Company Negative News
- Weak technical momentum with MACD negative.
- Stock trading below DMA 50, reflecting short-term weakness.
Company Positive News
- DII holdings increased by 0.72%, reflecting domestic institutional support.
- FII holdings also increased by 1.10%, showing foreign investor interest.
- Quarterly PAT growth from ₹97.2 Cr. to ₹99.8 Cr. highlights operational strength.
Industry
- Financial services sector benefits from rising wealth creation and capital market participation.
- Industry P/E at 45.8 is lower than ANANDRATHI, showing sector-wide value opportunities.

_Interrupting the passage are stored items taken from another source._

(** Opening an empty log with an anchor. *)
Lemma open_empty outside options r a d : healthy outside -> normalizeOpenRecoveryOptions options = Ok r -> checkpointAnchor r = Some a ->
  1 <= anchorSequence a -> files c 1 ZERO32 (newStore c d) [] [] [] 0 ->
  exists s', open outside options (newStore c d) = (Err RECOVERY_GAP_READ_ONLY, s').
Proof.
  intros Hout Hr Ha Hle Hf. unfold open. rewrite bind_gets. cbn [id newStore flag destroyed handle closing rootActive].
  rewrite bind_throw_if, bind_throw_if, bind_throw_if, bind_lift, Hr, bind_throw_if, bind_modify. unfold on_throw.
  set (s1 := set_rootActive true (newStore c d)). rewrite open_wal_eq. destruct (prepare_done outside Hout s1) as [s2 E2]. unfold bindM at 1. rewrite E2.
  apply prepare_spec in E2 as [P2 O2]. destruct (O2 eq_refl) as [L2 _]. assert (F1 : files c 1 ZERO32 s1 [] [] [] 0) by (by eapply same_files).
  pose proof (prepared_files c _ _ _ _ _ _ _ _ F1 P2) as F2. pose proof F2 as [Ho Hs Hn Hok Hl _ _].
  rewrite L2 in Hl. destruct Hl as [Hct _]. set (f := sync_file _) in *.
  unfold recover. unfold bindM at 1 2. rewrite (enumerate_eq c digest_length 1 ZERO32 [] s2 Hs Hok Hn). unfold bindM at 1.
  rewrite (first_eq c digest_length Hc 1 ZERO32 s2 [] [] [] 0) by (done || (by rewrite L2) || by right). rewrite bind_lift.
  unfold start_chain. rewrite Ha, (proj2 (Z.ltb_ge _ 1)), (proj2 (Z.eqb_neq 1 _)) by lia. cbn [throw_if bindR sealed_segments recover_segments].
  rewrite bind_ret, bind_modify, bind_gets. cbn [on_position control]. rewrite L2, Hct. by eexists.
Qed.
(* ===== verification/WalDemo.v ===== *)
(** * The write-ahead log on concrete stores

    Each theorem on the log is applied here to a store that the definitions
    compute. *)

From Stdlib Require Import ZArith Lia Bool List String Ascii.
From Stdlib Require Import Strings.Byte.
From stdpp Require Import base tactics list strings.
From S2P Require Import Prelude Codec CodecLaws DemoPlatform Authority Hashes WriteAheadLog WalFrames WalLog WalScan WalStore WalCommit WalLaws WalPrune.
Import Wal.

#[local] Existing Instance demo_platform.

Definition demo_config : config := Config 1 (replicate 32 Byte.x01) (replicate 32 Byte.x02) 1024 65536.
Definition demo_data : entry_data := Data 1 (replicate 32 Byte.x07) 3 [Byte.x2a].
Definition demo_member : member :=
  Member (VObj [("type", VNum 1); ("transactionId", VBytes (replicate 32 Byte.x07)); ("virtualBucket", VNum 3); ("payload", VBytes [Byte.x2a])]) None true.
Definition demo_outside (n : nat) : outcome := Done 1000000.

Lemma demo_config_ok : config_ok demo_config.
Proof. by repeat split. Qed.

Lemma demo_data_ok : data_ok demo_config demo_data.
Proof. by repeat split. Qed.

Lemma demo_healthy : healthy demo_outside.
Proof. intros n. by eexists. Qed.

Lemma demo_length bs : blen (generichash bs) = 32.
Proof. apply demo_digest_length. Qed.

(** ** A store that has been opened and has committed one member *)

Definition demo_opened : store := snd (open demo_outside (VObj []) (newStore demo_config (Directory None []))).
Definition demo_queued : store := snd (append demo_member demo_opened).
Definition demo_settled : settled := match fst (drainWalCommits demo_outside demo_queued) with Ok x => x | Err _ => [] end.
Definition demo_committed : store := snd (drainWalCommits demo_outside demo_queued).

Lemma demo_queued_reachable : wal_reachable demo_config demo_queued [].
Proof.
  eapply reach_step; [eapply reach_step; [apply reach_new|]|].
  - eapply (step_open _ demo_outside (VObj [])). apply surjective_pairing.
  - eapply (step_append _ demo_member). apply surjective_pairing.
Qed.

Lemma demo_drains : drainWalCommits demo_outside demo_queued = (Ok demo_settled, demo_committed).
Proof. vm_compute. reflexivity. Qed.

Lemma demo_committed_reachable : wal_reachable demo_config demo_committed (acked demo_settled).
Proof. eapply reach_step; [apply demo_queued_reachable|]. apply (step_drain _ demo_outside demo_queued [] demo_settled), demo_drains. Qed.

Lemma survives_same d : option_Forall2 (fun f _ => synced f <= blen (contents f)) (live d) (live d) ->
  Forall (fun e => synced (snd e) <= blen (contents (snd e))) (sealed d) -> directory_survives d d.
Proof.
  assert (Hf : forall f, synced f <= blen (contents f) -> file_survives f f).
  { intros f Hs. exists (blen (contents f)). split; [lia|]. unfold blen. rewrite Nat2Z.id, take_ge by done. by destruct f. }
  intros Hl Hs. split.
  - destruct (live d) as [f|]; constructor. inversion Hl. by apply Hf.
  - induction Hs; constructor; auto.
Qed.

Lemma demo_survives : directory_survives (control demo_committed) (control demo_committed).
Proof. apply survives_same; vm_compute; by repeat constructor. Qed.

Lemma acknowledged_survive_witness : List.length (acked demo_settled) = 1%nat /\
  exists ds s', open demo_outside (VObj []) (newStore demo_config (control demo_committed)) = (Ok tt, s') /\ running s' /\ log_ok demo_config 1 ZERO32 ds /\
    applied s' = frames demo_config 1 ZERO32 ds /\ acked demo_settled `sublist_of` applied s' /\
    walSequence (position s') = Z.of_nat (List.length ds) /\ headHash (position s') = end_hash demo_config 1 ZERO32 ds.
Proof.
  split; [vm_compute; reflexivity|].
  exact (acknowledged_survive demo_config demo_length demo_config_ok demo_committed (acked demo_settled) (control demo_committed) demo_outside
    demo_committed_reachable demo_survives demo_healthy).
Defined.

Lemma every_append_settled_witness : List.length (walCommitQueue demo_queued) = 1%nat /\
  exists x, Ok demo_settled = Ok x /\ group_settled (walCommitQueue demo_queued) x /\ walCommitQueue demo_committed = [].
Proof.
  split; [vm_compute; reflexivity|].
  exact (every_append_settled demo_config demo_length demo_config_ok demo_queued [] demo_outside _ _ demo_queued_reachable demo_drains).
Defined.

Definition demo_frame : frame := frame_of demo_config 1 ZERO32 demo_data.

Lemma wal_frame_exact_witness : let bs := wire demo_config 1 ZERO32 demo_data in blen bs = 225 /\
  (decodeBlindWalFrameV2 bs 1 ZERO32 (store_durabilityContinuityHash demo_config) (maximumWalPayloadBytes demo_config) = Ok demo_frame /\ ours demo_config demo_frame <->
   encodeWalFrame (frame_object demo_config (VNum (type (head_of demo_frame))) (VBytes (transactionId (head_of demo_frame))) (VNum (virtualBucket (head_of demo_frame)))
     (VBytes (payload demo_frame)) 1 ZERO32) (maximumWalPayloadBytes demo_config) = Ok bs /\
   demo_frame = Frame (Header (type (head_of demo_frame)) (blen bs) (blen (payload demo_frame)) 1 (transactionId (head_of demo_frame)) (virtualBucket (head_of demo_frame))
     (store_mapGeneration demo_config) (store_ownerFenceTokenHash demo_config) ZERO32 (store_durabilityContinuityHash demo_config) (Hash.blake2b256 (payload demo_frame)))
     (payload demo_frame) (frameHash bs) (blen bs)).
Proof.
  split; [vm_compute; reflexivity|].
  exact (wal_frame_exact demo_config demo_length demo_config_ok 1 ZERO32 (wire demo_config 1 ZERO32 demo_data) demo_frame).
Defined.

(** ** Stores with a sealed segment *)

(** A directory with one sealed segment of one frame, and these entries live. *)
Definition demo_directory (lv : list entry_data) : directory :=
  let L := log demo_config 2 (frameHash (wire demo_config 1 ZERO32 demo_data)) lv in
  Directory (Some (File L (blen L))) (sealed_files demo_config 1 ZERO32 [[demo_data]]).

Definition demo_two (lv : list entry_data) : store := snd (open demo_outside (VObj []) (newStore demo_config (demo_directory lv))).

Lemma demo_two_holds lv : Forall (data_ok demo_config) lv -> Z.of_nat (List.length lv) < 1000 ->
  holds demo_config 1 ZERO32 (demo_two lv) [[demo_data]] lv [] (List.length lv) /\ running (demo_two lv) /\ closing (flag (demo_two lv)) = false /\ handle (flag (demo_two lv)) = true.
Proof.
  intros Hlv Hlen. assert (F : files demo_config 1 ZERO32 (newStore demo_config (demo_directory lv)) [[demo_data]] lv [] (List.length lv)).
  { split; cbn [newStore own control demo_directory live sealed]; try done.
    - by repeat constructor.
    - split; [constructor; [apply demo_data_ok|done]|lia|unfold end_seq, MAX_U64; cbn [concat app List.length]; lia|done].
    - split; [by rewrite app_nil_r|]. rewrite take_ge by done. done.
    - apply torn_nil. }
  destruct (open_done demo_config demo_length demo_config_ok demo_outside demo_healthy (VObj []) (Recovery None false) 1 ZERO32 (demo_directory lv) _ _ _ _ eq_refl F)
    as (s' & E & Hrun & Hcl & Hh & Hroot & F' & R & _); [by right|by split|].
  assert (Hs : demo_two lv = s') by (unfold demo_two; rewrite E; reflexivity). rewrite Hs. clear E Hs F.
  split; [|exact (conj Hrun (conj Hcl Hh))]. split; [exact F'|left; discriminate|intros _; exact (conj R (conj eq_refl eq_refl))|intros _; exact Hroot].
Qed.

(** The anchor is the frame of the sealed segment. *)
Definition demo_anchor : val := VObj [("sequence", VBig 1); ("hash", VBytes (frameHash (wire demo_config 1 ZERO32 demo_data)))].
Definition demo_prune : val := VObj [("checkpointAnchor", demo_anchor); ("retainFromSequence", VBig 2)].
Definition demo_pruned : store := snd (pruneWalSegments demo_outside demo_prune (demo_two [demo_data])).
Definition demo_removed : list segment := sealed_segments 1 [[demo_data]].

Lemma demo_prunes : pruneWalSegments demo_outside demo_prune (demo_two [demo_data]) = (Ok demo_removed, demo_pruned).
Proof. vm_compute. reflexivity. Qed.

Lemma demo_pruned_survives : directory_survives (control demo_pruned) (control demo_pruned).
Proof. apply survives_same; vm_compute; by repeat constructor. Qed.

Lemma pruned_log_reopens_witness : List.length demo_removed = 1%nat /\
  exists a s'', normalizeWalAnchorValue demo_prune.["checkpointAnchor"] = Ok a /\
    open demo_outside (VObj [("checkpointAnchor", demo_prune.["checkpointAnchor"])]) (newStore demo_config (control demo_pruned)) = (Ok tt, s'') /\ running s'' /\
    position s'' = position demo_pruned /\ walSequence (position s'') = walSequence (position (demo_two [demo_data])) /\
    headHash (position s'') = headHash (position (demo_two [demo_data])) /\
    applied s'' = List.filter (fun f => anchorSequence a <? sequence (head_of f)) (frames demo_config 1 ZERO32 (concat [[demo_data]] ++ [demo_data])).
Proof.
  destruct (demo_two_holds [demo_data]) as (Hh & Hrun & _); [by repeat constructor|done|]. split; [vm_compute; reflexivity|].
  refine (pruned_log_reopens demo_config demo_length demo_config_ok 1 ZERO32 (demo_two [demo_data]) [[demo_data]] [demo_data] demo_outside demo_prune demo_removed demo_pruned
    (control demo_pruned) demo_outside Hh Hrun (fun _ => eq_refl) demo_prunes _ demo_pruned_survives demo_healthy).
  right. vm_compute. reflexivity.
Defined.

Lemma empty_live_segment_strands_witness : let s := demo_two [] in
  let anchor := VObj [("sequence", VBig (walSequence (position s))); ("hash", VBytes (headHash (position s)))] in
  List.length (sealedWalSegments (position s)) = 1%nat /\
  exists s', pruneWalSegments demo_outside (VObj [("checkpointAnchor", anchor); ("retainFromSequence", VBig 2)]) s = (Ok (sealedWalSegments (position s)), s') /\
    walSequence (position s') = walSequence (position s) /\
    forall d outside', directory_survives (control s') d -> healthy outside' ->
      (exists s'', open outside' (VObj [("checkpointAnchor", anchor)]) (newStore demo_config d) = (Err RECOVERY_GAP_READ_ONLY, s'')) /\
      (exists s'', open outside' (VObj []) (newStore demo_config d) = (Ok tt, s'') /\ walSequence (position s'') = 0 /\ applied s'' = []).
Proof.
  destruct (demo_two_holds []) as (Hh & Hrun & Hcl & Hha); [constructor|done|]. split; [vm_compute; reflexivity|].
  refine (empty_live_segment_strands demo_config demo_length demo_config_ok 1 ZERO32 (demo_two []) [[demo_data]] demo_outside 2 Hh Hrun Hha Hcl _ demo_healthy _ _).
  - discriminate.
  - vm_compute. reflexivity.
  - vm_compute. by split.
Defined.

- Strong demand for wealth management and advisory services supports long-term growth.
Conclusion
🔎 ANANDRATHI is financially strong with excellent return metrics, low debt, and steady earnings growth. While valuations are stretched, fundamentals and industry tailwinds support long-term holding. Entry near ₹2,800–2,950 is attractive for investors seeking exposure to financial services with strong profitability.